Rice. 6. Focal automatic tachycardia of constant-return type. Explanations in the text.

Another example of focal automatic tachycardia is shown in Fig. 7. The differences between P"-P" and AV block 2;1, 3:1, 4:9 are visible. In Fig. Figure 8 shows focal atrial tachycardia (apparently of an automatic type), a transesophageal ECG was recorded.

Rice. 7. Focal automatic tachycardia with AV block.

Rice. 8. Focal automatic tachycardia; registration of transesophageal ECG.

Particular attention should be paid to the issue of long-term focal atrial tachycardias. According to our observations, this is, firstly, the so-called “children’s” or “fast” subtype of focal tachycardia. In persons suffering from such tachycardia, when mapping the atria, an arrhythmogenic focus is often found in the right or, more often, in the left atrium; Cardiac surgeons destroy these lesions using radiofrequency current or remove them. If it is possible to record action potentials in the removed tissue, then either abnormal automatic activity or delayed afterdepolarizations above the threshold amplitude are found in them.

We distinguish several electrocardiographic variants of stable, long-term atrial tachycardias. The first of them: chronic tachycardia in the form of extended continuous unfragmented tachycardic chains, persisting for weeks or months, but ending abruptly with the restoration of sinus rhythm. The second option: continuous tachycardia, when there are significant pauses in long chains, but sinus complexes never appear in them. The third option: recurrent or constantly recurrent tachycardia, when the tachycardic series are separated from one another by one or more sinus complexes.

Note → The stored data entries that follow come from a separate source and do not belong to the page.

(** * Contrastive loss with temperature (torchmultimodal)

    A shallow embedding of
    [torchmultimodal/modules/losses/contrastive_loss_with_temperature.py]
    and the properties its specification states about it.

    Tensor entries are idealised as real numbers: rounding, infinities
    and NaN of the floating-point dtypes are outside the model.  Shapes,
    index arithmetic, the exceptions raised on shape mismatch and the
    in-place update of the learnable parameter are modelled as the code
    has them. *)

From Stdlib Require Import Reals Lra Lia.
From stdpp Require Import base option list sorting gmap strings.

(** ** The tensor framework

    The operations of [torch] that the file calls, with their
    documented meaning.  A call that raises in [torch] is [None]. *)

Module Torch.

(** A 2-D tensor of shape [(nrows, ncols)]: the list of its rows,
    together with the column count (which a tensor with no rows still
    has). *)
Record Tensor2 : Type := mkTensor2 {
  ncols : nat;
  rows : list (list R)
}.

(** [t.size(0)] *)
Definition nrows (t : Tensor2) : nat := length (rows t).

(** Every tensor the framework hands out is rectangular. *)
Definition wf (t : Tensor2) : Prop :=
  Forall (λ r, length r = ncols t) (rows t).

(** Entry [(i, j)]. *)
Definition entry (t : Tensor2) (i j : nat) : R :=
  nth j (nth i (rows t) []) 0%R.

(** 1-D integer and boolean tensors. *)
Abbreviation LongTensor := (list nat).
Abbreviation BoolTensor := (list bool).

(** [torch.arange(n)] *)
Definition arange (n : nat) : LongTensor := seq 0 n.

(** [torch.zeros_like(t)] *)
Definition zeros_like (t : Tensor2) : Tensor2 :=
  {| ncols := ncols t; rows := map (map (λ _, 0%R)) (rows t) |}.

(** Column [j] of a tensor. *)
Definition column (t : Tensor2) (j : nat) : list R :=
  map (λ r, nth j r 0%R) (rows t).

(** [t.transpose(0, 1)] *)
Definition transpose (t : Tensor2) : Tensor2 :=
  {| ncols := nrows t; rows := map (column t) (seq 0 (ncols t)) |}.

Definition Rsum (xs : list R) : R := foldr Rplus 0%R xs.

(** Inner product of a row with a column. *)
Definition dot (u v : list R) : R := Rsum (zip_with Rmult u v).

(** [torch.matmul(a, b)] on 2-D tensors: raises unless the inner
    dimensions agree. *)
Definition matmul (a b : Tensor2) : option Tensor2 :=
  if decide (ncols a = nrows b)
  then Some {| ncols := ncols b;
               rows := map (λ r, map (λ j, dot r (column b j)) (seq 0 (ncols b)))
                           (rows a) |}
  else None.

(** [t * s] for a 0-dim tensor [s]. *)
Definition mul_scalar (t : Tensor2) (s : R) : Tensor2 :=
  {| ncols := ncols t; rows := map (map (λ x, (x * s)%R)) (rows t) |}.

(** [torch.cat(ts)] along dimension 0: raises on an empty list and
    when the pieces disagree on the other dimension. *)
Definition cat (ts : list Tensor2) : option Tensor2 :=
  match ts with
  | [] => None
  | t :: _ =>
      if decide (Forall (λ t', ncols t' = ncols t) ts)
      then Some {| ncols := ncols t; rows := concat (map rows ts) |}
      else None
  end.

(** The elements of [xs] at the positions where [mask] holds. *)
Fixpoint select {A : Type} (xs : list A) (mask : BoolTensor) : list A :=
  match xs, mask with
  | x :: xs', b :: mask' =>
      if b then x :: select xs' mask' else select xs' mask'
  | _, _ => []
  end.

(** [v[mask]] for a 1-D tensor: raises unless the mask has the shape
    of the indexed dimension. *)
Definition index_mask1 {A : Type} (v : list A) (mask : BoolTensor)
  : option (list A) :=
  if decide (length mask = length v) then Some (select v mask) else None.

(** [t[mask]] for a 2-D tensor and a 1-D mask: selects rows. *)
Definition index_mask (t : Tensor2) (mask : BoolTensor) : option Tensor2 :=
  rs ← index_mask1 (rows t) mask;
  Some {| ncols := ncols t; rows := rs |}.

(** [F.log_softmax(row)] *)
Definition log_softmax (row : list R) : list R :=
  map (λ x, (x - ln (Rsum (map exp row)))%R) row.

(** [F.cross_entropy(input, target)] with the default mean reduction:
    the negative log-likelihood of the target class of every row,
    averaged over the rows.  Raises when the batch sizes differ or a
    target is not a class index. *)
Definition cross_entropy (input : Tensor2) (target : LongTensor) : option R :=
  if decide (nrows input = length target
             ∧ Forall (λ y, y < ncols input) target)
  then Some (Rsum (zip_with (λ r y, (- nth y (log_softmax r) 0)%R)
                            (rows input) target)
             / INR (nrows input))%R
  else None.

(** [x.clamp(lo, hi)] on a scalar. *)
Definition clamp (x lo hi : R) : R := Rmin (Rmax x lo) hi.

End Torch.

Import Torch.

(** ** The distributed runtime

    [torch.distributed] as seen from one worker.  [workers] lists, in
    rank order, the image and text batches that the ranks of the group
    pass to their own call of the loss; the entry of the local rank is
    superseded by the arguments of the call under study. *)

Module Dist.

Record t : Type := mk {
  is_available : bool;
  is_initialized : bool;
  get_rank : nat;
  workers : list (Tensor2 * Tensor2)
}.

Definition get_world_size (d : t) : nat := length (workers d).
Lemma _solve_free_fall_height_based (t h : R) :
  dict_get ic "time" (VNum 0) = VNum t -> t <= 0 ->
  dict_get ic "height" (VNum 0) = VNum h -> 0 <= h ->
  _solve_free_fall problem =
    let quantity_asked := dict_get ic "quantity_asked" (VStr "final_velocity") in
    dict_of [
      ("distance", VNum h);
      ("final_velocity", VNum (sqrt (2 * 9.81 * h)));
      ("time_fall", VNum (sqrt (2 * h / 9.81)));
      ("initial_velocity", dict_get ic "initial_velocity" (VNum 0));
      ("answer", if py_eq_str quantity_asked "final_velocity"
                 then VNum (sqrt (2 * 9.81 * h)) else VNum h);
      ("unit", if py_eq_str quantity_asked "final_velocity"
               then VStr "m/s" else VStr "m")].
Proof.
  intros Ht Hle Hh Hpos. unfold _solve_free_fall. fold ic. rewrite Ht, Hh. simpl.
  destruct (decide (t > 0)) as [Hgt|_]; [lra|]. simpl.
  rewrite (math_sqrt_nonneg (2 * 9.81 * h)) by lra. simpl.
  rewrite (math_sqrt_nonneg (2 * h / 9.81)) by lra.
  reflexivity.
Qed.

Lemma _solve_free_fall_below_ground (t h : R) :
  dict_get ic "time" (VNum 0) = VNum t -> t <= 0 ->
  dict_get ic "height" (VNum 0) = VNum h -> h < 0 ->
  _solve_free_fall problem = error_dict (ValueError "math domain error").
Proof.
  intros Ht Hle Hh Hneg. unfold _solve_free_fall. fold ic. rewrite Ht, Hh. simpl.
  destruct (decide (t > 0)) as [Hgt|_]; [lra|]. simpl.
  rewrite (math_sqrt_neg (2 * 9.81 * h)) by lra. reflexivity.
Qed.

(** The error dictionary has none of the keys [solve_problem] reads. *)
Lemma set_answer_error_dict (e : exn) (key unit : string) :
  key <> "error" ->
  set_answer (error_dict e) key unit = Raise (KeyError key).
Proof.
  intros Hk. unfold set_answer, dict_item, error_dict, dict_of. simpl.
  rewrite lookup_insert_ne by congruence. now rewrite lookup_empty.
Qed.

Lemma solve_problem_free_fall_error_dict (e : exn) :
  problem_type problem = FREE_FALL ->
  _solve_free_fall problem = error_dict e ->
  exists key : string, solve_problem problem = Raise (KeyError key).
Proof.
  intros Hty Hd. unfold solve_problem. rewrite Hty, Hd.
  replace (dict_truthy (error_dict e)) with true by reflexivity.
  repeat match goal with
         | |- context [if py_eq_str ?v ?s then _ else _] => destruct (py_eq_str v s)
         end;
    rewrite set_answer_error_dict by discriminate; simpl; eauto.
Qed.

End FreeFallSolver.

Lemma set_answer_ok (d : gmap string value) (key unit : string) (v : value) :
  d !! key = Some v ->
  set_answer d key unit = Ok (<["unit" := VStr unit]> (<["answer" := v]> d)).
Proof. intros Hk. unfold set_answer, dict_item. now rewrite Hk. Qed.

Class IV in our classification consists of atrial tachycardias with 2nd degree AV nodal block. Generally speaking, any atrial tachycardia whose rate exceeds the Wenckebach point can be complicated by type I 2nd degree AV block. Here we will talk about a special form of atrial tachycardia associated with digitalis intoxication. Digitalis is responsible for both pathological phenomena: focal triggering activity in the atria and AV nodal block. This form of tachycardia was described by Lown B., Levine H. (1958). It can be combined with atrial extrasystole and acquire a constantly recurrent character, i.e. Galaverden type. In Fig. Figure 9 (see also Figure 7) shows 2 examples of this tachycardia with 2:1 AV block. Sometimes on the ECG the first tachycardic P wave is already blocked.

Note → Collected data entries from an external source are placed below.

(** C8 (amended).  [reauthenticate] does not look at [isAuthenticating]
    before it sets it: every call made with stored credentials posts its
    own Authenticate command, whether or not a cycle is in flight, so [n]
    callers that start before any response arrives post [n] commands and
    leave the flag set. *)
Theorem callers_post_one_command_each (n : nat) (s : Store.t) :
  credentialsSupplied s ->
  count is_post (log_of (callers n s)) = n /\
  outcome_of (callers n s) = Ok tt /\
  store_of (callers n s) =
    match n with
    | O => s
    | S _ => apply_event (SetIsAuthenticating true) s
    end.
Proof.
  revert s. induction n as [|n IH]; intros s Hc.
  - repeat split.
  - rewrite (callers_step n s Hc).
    destruct (IH (apply_event (SetIsAuthenticating true) s) Hc) as (Hp & Ho & Hs).
    set (s1 := apply_event (SetIsAuthenticating true) s) in *.
    change (count is_post
              ([SetIsAuthenticating true; Post "Authenticate" (cycleRequest s)]
                 ++ log_of (callers n s1)) = S n /\
            outcome_of (callers n s1) = Ok tt /\
            store_of (callers n s1) = s1).
    rewrite count_app, Hp, Ho, Hs. repeat split.
    destruct n; reflexivity.
Qed.

(** C9.  Every command [Authenticate] posts, for every parameter object,
    carries [shouldRetry = false] and [forceNetworkRequest = true]; so does
    every command a whole cycle of [reauthenticate] posts. *)
Theorem Authenticate_posts_carry_flags
    (parameters : Parameters.t) (command : string) (s : Store.t) :
  Forall carries_flags (log_of (Authenticate parameters s)) /\
  Forall carries_flags (log_of (reauthenticate command s)).
Proof.
  split.
  - destruct (missingParameter parameters) as [name|] eqn:Hm.
    + rewrite (Authenticate_throws parameters name s Hm). constructor.
    + rewrite (Authenticate_sends parameters s Hm). repeat constructor.
  - by_cycle_cases command s; rewrite E; repeat constructor.
Qed.

(** C10.  For a response whose [jsonCode] is 200 and that carries no
    [authToken], the cycle is still a success: the token in the store
    becomes [null], [isAuthenticating] is cleared, the returned promise is
    fulfilled and the Sign-In Redirector is not called. *)
Theorem reauthenticate_success_without_token
    (command : string) (s : Store.t) (response : Response.t) :
  UNABLE_TO_RETRY <> Num 200 ->
  credentialsSupplied s ->
  transport "Authenticate" (cycleRequest s) = Resolves response ->
  Response.jsonCode response = Num 200 ->
  Response.authToken response = Undefined ->
  let result := reauthenticate command s in
  Store.authToken (store_of result) = Null /\
  In (SetAuthToken Null) (log_of result) /\
  Store.isAuthenticating (store_of result) = false /\
  outcome_of result = Ok Fulfilled /\
  count is_redirect (log_of result) = 0.
Proof.
  intros Hne Hc Ht Hj Ha result. subst result.
  assert (H1 : Response.jsonCode response <> UNABLE_TO_RETRY) by congruence.
  rewrite (reauthenticate_success command s response Hc Ht H1 Hj), Ha.
  repeat split. simpl. tauto.
Qed.

(** ** Further properties of [Authenticate] and [reauthenticate] *)

(** What a cycle started in store [s] will meet, whatever its [command]
    label: a missing parameter, a rejection of the transport, or a response
    of one of the three kinds. *)
Lemma cycle_situation (s : Store.t) :
  (exists name,
      missingParameter (reauthenticateParameters (Store.credentials s)) = Some name)
  \/ (credentialsSupplied s /\
      ((exists e, transport "Authenticate" (cycleRequest s) = Rejects e)
       \/ exists response,
           transport "Authenticate" (cycleRequest s) = Resolves response /\
           (Response.jsonCode response = UNABLE_TO_RETRY
            \/ (Response.jsonCode response <> UNABLE_TO_RETRY /\
                Response.jsonCode response <> Num 200)
            \/ (Response.jsonCode response <> UNABLE_TO_RETRY /\
                Response.jsonCode response = Num 200)))).
Proof.
  destruct (missingParameter (reauthenticateParameters (Store.credentials s)))
    as [name|] eqn:Hm.
  { left. now exists name. }
  right. split; [exact Hm |].
  destruct (transport "Authenticate" (cycleRequest s)) as [response|e].
  2:{ left. now exists e. }
  right. exists response. split; [reflexivity |].
  destruct (strict_eq (Response.jsonCode response) UNABLE_TO_RETRY) eqn:H1.
  { left. now apply strict_eq_true_iff. }
  apply strict_eq_false_iff in H1. right.
  destruct (strict_eq (Response.jsonCode response) (Num 200)) eqn:H2.
  - right. split; [exact H1 |]. now apply strict_eq_true_iff.
  - left. split; [exact H1 |]. now apply strict_eq_false_iff.
Qed.

(** Splits a goal along [cycle_situation]. *)
Ltac by_situation s :=
  let name := fresh "name" in
  let e := fresh "e" in
  let r := fresh "r" in
  destruct (cycle_situation s)
    as [(name & Smissing)
       | (Ssupplied & [(e & Srejects)
                      | (r & Sresolves & [Sretry | [(Snot_retry & Snot_ok)
                                                   | (Snot_retry & Sok)]])])].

Rice. 9. Atrial tachycardia with AV block.

The last class of atrial tachycardias is represented by multifocal or multifocal tachycardias. They occur more often in patients with chronic bronchopulmonary diseases. This form of arrhythmia was first described by M. Lipson and S. Naimi (1970). According to modern concepts, the basis of such tachycardia is a trigger mechanism (Fig. 10).

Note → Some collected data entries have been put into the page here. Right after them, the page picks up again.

(** * Kaliber: query options, SQL clause composer and packed-column decoder

    A shallow embedding of the core of the Kaliber catalogue browser:
    - [queryoptions.go]: the [TQueryOptions] record, its pagination
      operations, its request reconciliation ([Update]) and its string
      serialisation ([String] / [Scan]);
    - [db/queries.go]: [escapeQuery], [having], [limit], [orderBy], the
      packed-column decoders ([prepAuthors] and its siblings) and the two
      query drivers [QueryBy] and [QuerySearch].

    Go strings are byte strings and are modelled by [string] (a list of
    8-bit [ascii]); Go's [int] and [uint] are 64 bits wide and are modelled
    by [Z] with the wrap-around written out; [uint8] is a [Z] below 256.
    The functions of Go's standard library that the program calls
    ([strconv], [strings], [unicode/utf8], [fmt], [sort]) are modelled in
    modules named after their packages. *)

From Stdlib Require Import ZArith Lia List Ascii String Bool.
From Stdlib Require Import Sorting.Sorted Sorting.Permutation.
From stdpp Require Import gmap strings list.

Local Open Scope Z_scope.

(** ** Bytes and machine integers *)

(** The numeric value of a byte. *)
Definition byte (c : ascii) : Z := Z.of_N (N_of_ascii c).

(** The byte of a numeric value (taken modulo 256, as Go's [byte(x)]). *)
Definition chr (z : Z) : ascii := ascii_of_N (Z.to_N (z mod 256)).

Definition uint64_mod : Z := 2 ^ 64.
Definition maxUint64 : Z := 2 ^ 64 - 1.
Definition maxInt64 : Z := 2 ^ 63 - 1.
Definition minInt64 : Z := - 2 ^ 63.

(** Conversion to [uint] / [uint64]: reduction modulo 2^64. *)
Definition to_uint (z : Z) : Z := z mod uint64_mod.

(** Conversion to [int] / [int64]: the two's complement reading. *)
Definition to_int (z : Z) : Z := (z + 2 ^ 63) mod uint64_mod - 2 ^ 63.

Definition is_uint8 (z : Z) : Prop := 0 <= z < 256.
Definition is_uint (z : Z) : Prop := 0 <= z < uint64_mod.
Definition is_int (z : Z) : Prop := minInt64 <= z <= maxInt64.

(** Frequently used bytes. *)
Definition ch_nl : ascii := "010"%char.
Definition ch_cr : ascii := "013"%char.
Definition ch_dquote : ascii := "034"%char.
Definition ch_backslash : ascii := "092"%char.
Definition ch_ctrlZ : ascii := "026"%char.
Definition ch_bar : ascii := "|"%char.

Rice. 10. Multifocal atrial tachycardia (P waves of three to four types).

In conclusion, we note that an experienced, educated clinician can recognize the type of atrial tachycardia using an ECG in 75% of cases. It is hoped that this article, which draws electrocardiographic-electrophysiological parallels, will help improve the diagnosis of these tachycardias.